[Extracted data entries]
(** ** The second half: the changes requested by a reader go to the flow controller *)

Definition resend (k : Z) (p : Position) : M Z :=
  res <- on_reader cfg p (λ _ r, let '(k, r', calls) := perform_acknack_response r in Some ((k, calls), r', [])) ;;
  emit (FlowAddOld <$> (seq_num_ <$> snd res)) ;;
  ret (u32 (k + fst res)).

Lemma grows_resend k p : grows (resend k p).
Proof. unfold resend. grows. apply grows_on_reader. Qed.

Lemma resend_spec k p r s :
  reader_at p (run_writer s) = Some r →
  wp (resend k p)
    (λ _ s', (∀ c, c ∈ changes_for_reader_ r → status_ c = REQUESTED → FlowAddOld (seq_num_ c) ∈ run_effects s') ∧
             run_writer s' = set_reader p (snd (fst (perform_acknack_response r))) (run_writer s)) s.
Proof.
  intros Er. unfold resend. wpsteps. destruct (perform_acknack_response r) as [[m r'] calls] eqn:E.
  apply (wp_on_reader cfg p r _ (m, calls) r' []); [done | by rewrite E|]. wpsteps. split; [|done]. intros c Hc Hst. cbn.
  apply elem_of_app. right. apply list_elem_of_fmap. exists (seq_num_ c). split; [done|].
  unfold perform_acknack_response, convert_status_on_all_changes in E. injection E as _ _ <-.
  apply list_elem_of_fmap. exists (cfr_set_status UNSENT c). split; [done|]. apply list_elem_of_fmap. exists c. split; [done|].
  by apply list_elem_of_filter.
Qed.

Lemma resend_others p r l : ∀ k s,
  p ∉ l → reader_at p (run_writer s) = Some r → (∀ q, q ∈ l → is_Some (reader_at q (run_writer s))) →
  wp (fold_each l resend k) (λ _ s', reader_at p (run_writer s') = Some r) s.
Proof.
  induction l as [|q l IH]; intros k s Hp Er Hl; cbn [fold_each]; [done|]. rewrite not_elem_of_cons in Hp. destruct Hp as [Hne Hp].
  destruct (Hl q) as [rq Eq]; [left|]. apply wp_bind. eapply wp_mono; [|by apply (resend_spec k q rq)]. intros k' s' [_ Ew].
  apply IH; [done| |]; rewrite Ew.
  - rewrite reader_at_set. destruct (decide _); [congruence | done].
  - intros x Hx. rewrite reader_at_set. specialize (Hl x ltac:(by right)). destruct (decide _); [by rewrite fmap_is_Some | done].
Qed.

Exercise brief: Whatever the number of entries above, each one is to be copied exactly.

Result for this exercise:
(** ** The second half: the changes requested by a reader go to the flow controller *)

Definition resend (k : Z) (p : Position) : M Z :=
  res <- on_reader cfg p (λ _ r, let '(k, r', calls) := perform_acknack_response r in Some ((k, calls), r', [])) ;;
  emit (FlowAddOld <$> (seq_num_ <$> snd res)) ;;
  ret (u32 (k + fst res)).

Lemma grows_resend k p : grows (resend k p).
Proof. unfold resend. grows. apply grows_on_reader. Qed.

Lemma resend_spec k p r s :
  reader_at p (run_writer s) = Some r →
  wp (resend k p)
    (λ _ s', (∀ c, c ∈ changes_for_reader_ r → status_ c = REQUESTED → FlowAddOld (seq_num_ c) ∈ run_effects s') ∧
             run_writer s' = set_reader p (snd (fst (perform_acknack_response r))) (run_writer s)) s.
Proof.
  intros Er. unfold resend. wpsteps. destruct (perform_acknack_response r) as [[m r'] calls] eqn:E.
  apply (wp_on_reader cfg p r _ (m, calls) r' []); [done | by rewrite E|]. wpsteps. split; [|done]. intros c Hc Hst. cbn.
  apply elem_of_app. right. apply list_elem_of_fmap. exists (seq_num_ c). split; [done|].
  unfold perform_acknack_response, convert_status_on_all_changes in E. injection E as _ _ <-.
  apply list_elem_of_fmap. exists (cfr_set_status UNSENT c). split; [done|]. apply list_elem_of_fmap. exists c. split; [done|].
  by apply list_elem_of_filter.
Qed.

Lemma resend_others p r l : ∀ k s,
  p ∉ l → reader_at p (run_writer s) = Some r → (∀ q, q ∈ l → is_Some (reader_at q (run_writer s))) →
  wp (fold_each l resend k) (λ _ s', reader_at p (run_writer s') = Some r) s.
Proof.
  induction l as [|q l IH]; intros k s Hp Er Hl; cbn [fold_each]; [done|]. rewrite not_elem_of_cons in Hp. destruct Hp as [Hne Hp].
  destruct (Hl q) as [rq Eq]; [left|]. apply wp_bind. eapply wp_mono; [|by apply (resend_spec k q rq)]. intros k' s' [_ Ew].
  apply IH; [done| |]; rewrite Ew.
  - rewrite reader_at_set. destruct (decide _); [congruence | done].
  - intros x Hx. rewrite reader_at_set. specialize (Hl x ltac:(by right)). destruct (decide _); [by rewrite fmap_is_Some | done].
Qed.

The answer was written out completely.